The problem reads:
$\frac{d}{dx}x^n = nx^{n-1}$, applying the differential operator to a function
If we use the monomial basis $\vec e_n = x^n$ then a function $$\vec u(x) = \sum _i u_i\vec e_i$$ is identified with the column vector with components $u_i$. The derivative of this function is again a function, $$\frac{d}{dx}u(x) = \frac{d}{dx} \sum_iu_i\vec e_i = \sum iu_i \vec e_{i-1}$$ This new vector can be expressed as $$\sum_iv_i \vec e_i$$ The differential operator $\frac{d}{dx}$ takes the fucntion u to the function v.

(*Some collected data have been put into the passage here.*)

Lemma visit_resource_keeps d a res ms acc err :
  d ∈ devices -> M d (res_Href res) (res_ResourceTypes res) ->
  (forall m, m ∈ ms -> P d a m) -> inv acc -> out False (fun r => inv r.1) (visit_resource onResource res ms acc err).
Proof.
  intros Hd Hm. revert acc err. induction ms as [|m ms IH]; intros acc err Hms Hacc; cbn [visit_resource]; [done|].
  assert (Hrest : forall x, x ∈ ms -> P d a x) by (intros x Hx; apply Hms; by right).
  assert (Hfirst : P d a m) by (apply Hms; by left).
  destruct m as [rp|rl|dm]; cbn; [|by apply IH..].
  pose proof (Hres d a rp res acc Hd Hfirst Hm Hacc) as Hinv.
  destruct (onResource _ _) as [acc' [e|]]; [exact Hinv|by apply IH].
Qed.
Lemma iterate_resources_keeps d rl rf resources acc err :
  d ∈ devices -> lets_through rf d -> lp_deviceID rl = d -> inv acc -> keeps (iterate_resources onResource rl rf resources acc err).
Proof.
  intros Hd Hrf Hrl. revert acc err. induction resources as [|res resources IH]; intros acc err Hacc; cbn [iterate_resources].
  { by apply post_Ret. }
  destruct (isMatchingResource _ _ _) eqn:Hm; cbn [negb]; [|by apply IH].
  eapply post_bind; [apply Models_at_post|]. intros ms Hms. rewrite Hrl in Hms.
  apply (post_bindO _ _ _ _ (fun r => inv r.1)); [|intros [acc' err'] Hacc'; by apply IH].
  apply post_Ret. set (a := ResourceId_ToUUID _) in *.
  assert (Hall : forall m, m ∈ ms -> P d a m).
  { destruct Hms as [-> | (m & -> & Hm')]; [set_solver|]. by intros x ->%list_elem_of_singleton. }
  pose proof (visit_resource_keeps d a res ms acc err Hd (Hrf _ _ Hm) Hall Hacc) as Ho.
  by destruct (visit_resource _ _ _ _ _).
Qed.
Lemma want_reload_post rl rf resources : post (want_reload rl rf resources) (fun _ => True).
Proof. done. Qed.
Lemma loadResourceWithLinks_keeps d rf acc :
  d ∈ devices -> lets_through rf d -> inv acc -> keeps (loadResourceWithLinks wanted onResource d rf acc).
Proof.
  intros Hd Hrf Hacc. unfold loadResourceWithLinks. apply LoadResourceLinks_keeps; [| |done].
  - intros d' rl acc' ->%elem_of_singleton Hm Hacc'.
    assert (Hdev : lp_deviceID rl = d) by apply (P_typed _ _ _ Hm).
    eapply post_bind; [apply want_reload_post|]. intros reload _. rewrite Hdev.
    destruct (reload && wanted); [apply post_Ret; by apply Hrel|]. by apply (iterate_resources_keeps d).
  - intros d' acc' ->%elem_of_singleton Hacc'. by apply Hrel.
Qed.
Lemma visit_group_keeps rf d ms acc :
  d ∈ devices -> lets_through rf d -> (forall m, m ∈ ms -> exists a, P d a m) -> inv acc -> inv (visit_group onResource rf ms acc).
Proof.
  intros Hd Hrf. revert acc. induction ms as [|m ms IH]; intros acc Hms Hacc; cbn [visit_group]; [done|].
  assert (Hrest : forall x, x ∈ ms -> exists a, P d a x) by (intros x Hx; apply Hms; by right).
  destruct m as [rp|rl|dm]; [|by apply IH..].
  destruct (isMatchingResource _ _ _) eqn:Hm; cbn [negb]; [|by apply IH].
  destruct (Hms (RP rp) ltac:(by left)) as [a Ha].
  set (res := MkResource _ _ _ _ _ _ _ _ _ _).
  pose proof (Hres d a rp res acc Hd Ha (Hrf _ _ Hm) Hacc) as Hinv.
  destruct (onResource _ _) as [acc' [e|]]; [exact Hinv|by apply IH].
Qed.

What is the matrix that takes the vector $\vec u$ to $\vec v$?
So
$$ \vec{v}(x)=\frac{\mathbb{d}}{\mathbb{d}x}\vec{u}(x) $$
$$ \sum_{j\geq 0}v_j\hat{e}_j=\sum_{j\geq 0}ju_j\hat{e}_{j-1} $$
$$ v_{j-1}=ju_j $$
$$ \vec{v}= \begin{pmatrix} v_0 \\ v_1 \\ v_2 \\ \vdots \end{pmatrix}= \begin{pmatrix} u_1 \\ 2 u_2 \\ 3 u_3 \\ \vdots \end{pmatrix}= \begin{pmatrix} 0 && 1 && 0 && 0 && 0 && \dots \\ 0 && 0 && 2 && 0 && 0 && \dots \\ 0 && 0 && 0 && 3 && 0 && \dots \\ \vdots && \vdots && \vdots && \vdots && \ddots && \vdots \end{pmatrix} \begin{pmatrix} u_0 \\ u_1 \\ u_2 \\ u_3 \\ \vdots \\ \end{pmatrix} $$
$$ D=\begin{pmatrix} 0 && 1 && 0 && 0 && 0 && \dots \\ 0 && 0 && 2 && 0 && 0 && \dots \\ 0 && 0 && 0 && 3 && 0 && \dots \\ \vdots && \vdots && \vdots && \vdots && \ddots && \vdots \end{pmatrix} $$
In component form $D_{m,k}=k$ if $m=k-1$ and $0$ otherwise.